Everything seemed fine at the time. Had good depth, no real issues and not too difficult.

Today my knee feels a little fucked up. I assume it had to be the squats. What should I watch for in my form to make sure I don't do this again? What mistakes tend to fuck with the knees?

at least you didn't throw up mid squat like me

Not attacking you but you should probably bring this question to

We've all thrown up during a workout. It's a sign to tone it down a bit

Are you a woman? If not, then you're too weak. Doing heavy squats frequently build strong knees. If ur squats are weak / u dont even squats, then no wonder ur knees are shitty.

Try barefoot or flat soled shoes or proper lifting shoes. When I first started working out, I squatted in Cheap cross trainers with a squishy sole. As the weight got heavy, the shoes started to shift under my feet, causing instability that made my knees incredibly sore.

Once I switched to Chuck's knees started to feel better.

Squat relates question: i'm suffering from buttwink, does Anyone have a solution on how to fix it. Only do front squats?

Push your knees slightly outward when you're going up to prevent them from caving in.

Also , but that doesn't really matter until you get to 2 pl8+

Also make sure your knees don't go over the toe when you're at depth and that you aren't locking them out at the top.
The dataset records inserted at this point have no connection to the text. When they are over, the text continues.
(** The steps of one thread. *)
Lemma create_ok st j id peer :
  init_ok st → threads st !! j = Some (id, Begin) → conn_job i id j = Ok (Dial peer) →
  let c := TCPClient.TCPClient_create (task_id_ i) id (address peer) (port peer) (info_id (node_info_ i)) in
  init_ok (goto j id Created (insert_client j id (set_made j (inl c) st))).
Proof.
  intros H Ej Ep c. pose proof H as [Hr Hsv Hids [Hst Hsc] Htab Hth].
  assert (map_find id (table st) = None) as En.
  { destruct (map_find id (table st)) as [j'|] eqn:Ef; [|done]. destruct (Htab _ _ Ef) as (d & Ed & Hd).
    assert (j' = j) as ->; [|congruence]. eapply (NoDup_lookup _ _ _ _ Hnd);
      rewrite <- Hids, list_lookup_fmap, ?Ej, ?Ed; reflexivity. }
  apply (advance st _ j id Begin); [done..| |done|done|split; [by apply map_insert_sorted|done]| |].
  + right. split; [done|]. intros id' j'. cbn. rewrite map_find_insert by done. case_decide; [|by left].
    subst. rewrite En. intros [= <-]. by right.
  + unfold thread_ok. rewrite Ep. split; cbn.
    * by rewrite map_find_insert, decide_True, En by done.
    * exists c. rewrite lookup_insert_eq. split_and!; [done| |done..]. split_and!; [done..|]. cbn.
      eapply dials_id; [|done]. by rewrite <- Hids, list_lookup_fmap, Ej.
  + intros j' id' Hj Hid. split; cbn; try done.
    * by rewrite map_find_insert, decide_False.
    * by rewrite lookup_insert_ne.
    * intros k d ph _ Ed. exists d, ph. by split_and!.
Qed.
(* ===== verification/Closing.v ===== *)
(** [BasicIO::close] of [src/net_io.cpp] with its threads running at the same time:
    one thread per client closes it, then the server of the task stops, while the
    servers and clients of the other tasks of the process move.  The [stop] of the task
    on each connection goes section by section, with the mutex [task_mtx_] of the
    connection and the thread it joins.  The sequential [BasicIO.close] of [NetIO] is
    one of the orders. *)
From Stdlib Require Import Strings.Byte.
From S2P Require Import Prelude Timer CycleBuffer SimpleBuffer Transport Connection StdMap Work Server.
From S2P Require Import Config Topology Heap Client Process Lifetime NetIO.
#[local] Open Scope Z_scope.

Module Closing.
Import TCPServer (objects, reg, set_reg, set_object, globals, servers, server_connections_, same_peer, MDone, stop_).
Import Heap Process.

(** * The program *)

(** Where the thread of a client is, and where [close] is: it joins those threads, has
    told the server to stop and joins its loop, stops the task on the connections [l] of
    the server (in section [a] on the first), or has returned. *)
Inductive pc := Begin | Leaving | Ended.
Inductive stage := Joining | Flagged | Stops (l : list (bytes * Z)) (a : stop_at) | Closed.

(** Who has the [task_mtx_] of a connection: a thread of this [close], or another one. *)
Inductive holder := This | Other.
Do mobility work. Shoulders, ankles, and hamstrings. Do glute bridges. The stretch that helped me the most is where you grab a 45 lb plate so it is parallel to the ground, then squat down and hold it between your feet. Your arms should be pushing your quads outward. Its a fantastic hip flexor and lower back mobility exercise

Your knees should track with your feet. You should be setting your hips back to keep the load on your muscle, rather than the joints, but knee squatters never hit depth like you claim you do.

I'm not ATG but definitely past parallel.

I think it might be this: I noticed on the second set that my left knee kinda turned inward on a couple reps. I focused on preventing that for the rest but maybe that's what did it. I'll have to pay more attention.

I haven't yet.
Now I'm afraid

your knees shouldn't move much at the bottom of the squat. Focus on freezing your knees about half way down and keeping the load moving with your hips.

use the hip drahve boy.

I almost threw up while doing calf raises

>muh knees over toes
>don't lock out brah!
Stop talking shit

Once I tried doing crunches with a belly full of oats

I throw up during every workout, it's how I know i'm going hard/pushing myself.

Thats pretty metal

Stretch you immobile piece of shit

Mobility and flexibility anons are right, but you should also check your bracing technique.